Association of knee range of motion and continuous passive motion following total knee arthroplasty: a meta-analysis

Authors: Jian Wu, Ming Lv, Yixin Zhou


Background: Total knee arthroplasty (TKA) is considered a clinically effective intervention for knee arthritis. Continuous passive motion (CPM), one kind of rehabilitations following TKA, is usually identified to increase knee range of motion (ROM) and promote postoperative recovery of patients. Although many clinical trials have conducted, the results were controversial. Thus it is necessary to determine the effectiveness of CPM on ROM following TKA.
Methods: Randomized controlled trials (RCTs) describing CPM and ROM were obtained from the databases PubMed, Cochrane library and Excerpt Medical Database (EMBASE) up to May 2014. All analyses were conducted by Stata 12.0 software. Effect size was measured as standardized mean differences (SMD) with 95% confidence intervals (CIs). A random-effect model was selected to calculate the pooled SMD. Heterogeneity was assessed using the I2 statistic with significance set at a P value less than 0.10. Sub-group analyses were performed based on CPM and standard physiotherapy. Publication bias was analyzed by Egger’s test.

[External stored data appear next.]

(** * The databases plugin of Flipper: view-state store, fetch orchestrator,
      query execution and row editing

    A shallow embedding of [desktop/plugins/public/databases/index.tsx].
    The plugin keeps one state object in a reactive store.  User actions and
    the responses of the remote client change the state through the update
    functions of [plugin]; a subscriber reacts to every change and issues the
    remote fetches that are due.

    JavaScript numbers are integers of [Z] here (the counters, ids and row
    offsets of the plugin; [NaN] and fractions are left out), arrays are
    lists, and the two absent values of JavaScript, [null] and [undefined],
    are kept apart where the code can produce both.  Objects that the code
    shares and writes in place, the query objects and the favorites array of
    the state, are modelled with their sharing, and with the freezing that
    an [update] of the store puts on them. *)

From stdpp Require Import base decidable option list strings sorting.
From Stdlib Require Import ZArith Lia Sorted Ascii.

Local Open Scope Z_scope.

(** ** JavaScript helpers *)

(** A handler either returns or throws; the only exception the modelled code
    raises is the [TypeError] of a property read on [undefined]. *)
Inductive JsError := TypeError.

Inductive Completion (A : Type) :=
| Returned (a : A)
| Thrown (e : JsError).
Arguments Returned {A} a.
Arguments Thrown {A} e.

#[global] Instance completion_ret : MRet Completion := fun A a => Returned a.

#[global] Instance completion_bind : MBind Completion := fun A B k c =>
  match c with
  | Returned a => k a
  | Thrown e => Thrown e
  end.

(** [o.prop] where [o] may be [undefined]. *)
Definition deref {A} (o : option A) : Completion A :=
  match o with
  | Some a => Returned a
  | None => Thrown TypeError
  end.

(** [arr[i]]: [undefined] outside the array, also for a negative index. *)
Definition js_index {A} (l : list A) (i : Z) : option A :=
  if bool_decide (0 <= i) then l !! Z.to_nat i else None.

(** [arr.indexOf(x)] on an array of strings. *)
Fixpoint indexOf_from (x : string) (l : list string) (n : Z) : Z :=
  match l with
  | [] => -1
  | y :: l' => if bool_decide (y = x) then n else indexOf_from x l' (n + 1)
  end.

Definition indexOf (l : list string) (x : string) : Z := indexOf_from x l 0.

(** [arr.includes(x)]. *)
Definition includes (l : list string) (x : string) : bool := bool_decide (x ∈ l).

(** [arr.splice(i, 1)] for an index [i] found by [indexOf]. *)
Definition splice1 {A} (l : list A) (i : Z) : list A := delete (Z.to_nat i) l.

(** A cell of an array of values; [None] is a hole, read as [undefined]. *)
Definition Cell (V : Type) := option V.

(** [arr[i] = v]: inside the array the element is replaced, beyond its end
    JavaScript extends the array and leaves holes in between. *)
Definition js_array_set {V} (l : list (Cell V)) (i : nat) (v : V) : list (Cell V) :=
  if bool_decide (i < length l)%nat then <[i := Some v]> l
  else l ++ replicate (i - length l)%nat None ++ [Some v].

(** The keys of an object that are array indices: the decimal numerals
    without a leading zero of the integers from 0 to 2^32 - 2. *)
Definition digit (a : ascii) : option N :=
  let n := N_of_ascii a in
  if ((48 <=? n) && (n <=? 57))%N then Some (n - 48)%N else None.

Fixpoint numeral (s : string) (acc : N) : option N :=
  match s with
  | EmptyString => Some acc
  | String a s' => d ← digit a; numeral s' (10 * acc + d)%N
  end.

Definition arrayIndex (k : string) : option N :=
  match k with
  | EmptyString => None
  | String a rest =>
      if bool_decide (a = "0"%char)
      then (if bool_decide (rest = EmptyString) then Some 0%N else None)
      else n ← numeral k 0; if (n <? 2 ^ 32 - 1)%N then Some n else None
  end.

(** An object used as a map is the list of its entries in the order in which
    JavaScript enumerates them: the keys that are array indices first, in
    ascending order, then the other keys in the order of their insertion. *)
Fixpoint obj_replace {V} (o : list (string * V)) (k : string) (v : V) : list (string * V) :=
  match o with
  | [] => []
  | (k', v') :: o' =>
      if bool_decide (k' = k) then (k, v) :: o' else (k', v') :: obj_replace o' k v
  end.

Fixpoint obj_add_index {V} (o : list (string * V)) (n : N) (k : string) (v : V)
    : list (string * V) :=
  match o with
  | [] => [(k, v)]
  | (k', v') :: o' =>
      match arrayIndex k' with
      | Some n' => if (n' <? n)%N then (k', v') :: obj_add_index o' n k v else (k, v) :: o
      | None => (k, v) :: o
      end
  end.

(** [obj[k] = v]: an existing key keeps its place and gets the value; a new
    key takes its place in the order of enumeration. *)
Definition obj_set {V} (o : list (string * V)) (k : string) (v : V) : list (string * V) :=
  if bool_decide (k ∈ o.*1) then obj_replace o k v
  else match arrayIndex k with
       | Some n => obj_add_index o n k v
       | None => o ++ [(k, v)]
       end.

(** ** Data model *)

(** Modelled from the spec: the [Value] union is declared in the [flipper]
    package, outside this plugin.  It is a tagged union [{type, value}] with
    [type] one of null, boolean, number, bigint, string, bytes, unknown. *)
Inductive Value :=
| VNull
| VBoolean (b : bool)
| VNumber (n : Z)
| VBigint (n : Z)
| VString (s : string)
| VBytes (b : list Byte.byte)
| VUnknown (s : string).

Definition Row := list (Cell Value).

(** [row[i]], [undefined] for a missing cell. *)
Definition js_cell (row : Row) (i : Z) : option Value := mjoin (js_index row i).

Module Page.
Record t := mk {
  databaseId : Z;
  table : string;
  columns : list string;
  rows : list Row;
  start : Z;
  count : Z;
  total : Z;
  highlightedRows : list Z
}.
End Page.

Module Structure.
Record t := mk {
  databaseId : Z;
  table : string;
  columns : list string;
  rows : list Row;
  indexesColumns : list string;
  indexesValues : list Row
}.
End Structure.

Module QueriedTable.
Record t := mk {
  columns : list string;
  rows : list Row;
  highlightedRows : list Z
}.
End QueriedTable.

Module QueryResult.
Record t := mk {
  table : option QueriedTable.t;
  id : option Z;
  count : option Z
}.
End QueryResult.

Module DatabaseEntry.
Record t := mk {
  id : Z;
  name : string;
  tables : list string
}.
End DatabaseEntry.

Module Query.
Record t := mk {
  value : string;
  time : string
}.
End Query.

(** Modelled from the spec: [TableRowSortOrder] is declared in the [flipper]
    package; the subscriber reads its [key] and its [direction], which is
    [up] or [down]. *)
Inductive Direction := up | down.

Module SortOrder.
Record t := mk {
  key : string;
  direction : Direction
}.
End SortOrder.

Inductive ViewMode :=
| ViewData
| ViewStructure
| ViewSQL
| ViewTableInfo
| ViewQueryHistory.

(** The selected table: the field is declared [string | null], and
    [updateDatabases] can also store [undefined] in it. *)
Inductive TableSel :=
| TNull
| TUndefined
| TName (s : string).

(** The value of a rejected promise, kept in the [error] field. *)
Definition Err := string.

(** Query objects are shared by reference between the [query] field and the
    entries of [queryHistory], and [execute] writes the time of the object in
    place: the objects live in a heap and the state holds references. *)
Definition QueryRef := nat.

Record DatabasesPluginState := mkState {
  selectedDatabase : Z;
  selectedDatabaseTable : TableSel;
  pageRowNumber : Z;
  databases : list DatabaseEntry.t;
  outdatedDatabaseList : bool;
  viewMode : ViewMode;
  error : option Err;
  currentPage : option Page.t;
  currentStructure : option Structure.t;
  currentSort : option SortOrder.t;
  query : option QueryRef;
  queryResult : option QueryResult.t;
  favorites : list string;
  executionTime : Z;
  tableInfo : string;
  queryHistory : list QueryRef
}.

Definition set_selectedDatabase (v : Z) (s : DatabasesPluginState) :=
  mkState v (s.(selectedDatabaseTable)) (s.(pageRowNumber)) (s.(databases))
    (s.(outdatedDatabaseList)) (s.(viewMode)) (s.(error)) (s.(currentPage))
    (s.(currentStructure)) (s.(currentSort)) (s.(query)) (s.(queryResult))
    (s.(favorites)) (s.(executionTime)) (s.(tableInfo)) (s.(queryHistory)).

Definition set_selectedDatabaseTable (v : TableSel) (s : DatabasesPluginState) :=
  mkState (s.(selectedDatabase)) v (s.(pageRowNumber)) (s.(databases))
    (s.(outdatedDatabaseList)) (s.(viewMode)) (s.(error)) (s.(currentPage))
    (s.(currentStructure)) (s.(currentSort)) (s.(query)) (s.(queryResult))
    (s.(favorites)) (s.(executionTime)) (s.(tableInfo)) (s.(queryHistory)).

Definition set_pageRowNumber (v : Z) (s : DatabasesPluginState) :=
  mkState (s.(selectedDatabase)) (s.(selectedDatabaseTable)) v
    (s.(databases)) (s.(outdatedDatabaseList)) (s.(viewMode)) (s.(error))
    (s.(currentPage)) (s.(currentStructure)) (s.(currentSort)) (s.(query))
    (s.(queryResult)) (s.(favorites)) (s.(executionTime)) (s.(tableInfo))
    (s.(queryHistory)).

Results: Totally, nine RCTs were retrieved in this study. Meta-analysis showed that there were no significant differences between CPM and non-CPM treated patients in terms of active knee flexion ROM and active knee extension ROM at time of discharge from hospital, 6 weeks, 3 months, and more than 6 months respectively. Subgroup analyses showed no differences between CPM group and standard physiotherapy group.
Conclusions: CPM following TKA does not have clinical effects on postoperative recovery in aspect of active knee flexion ROM and active knee extension ROM at different treated times.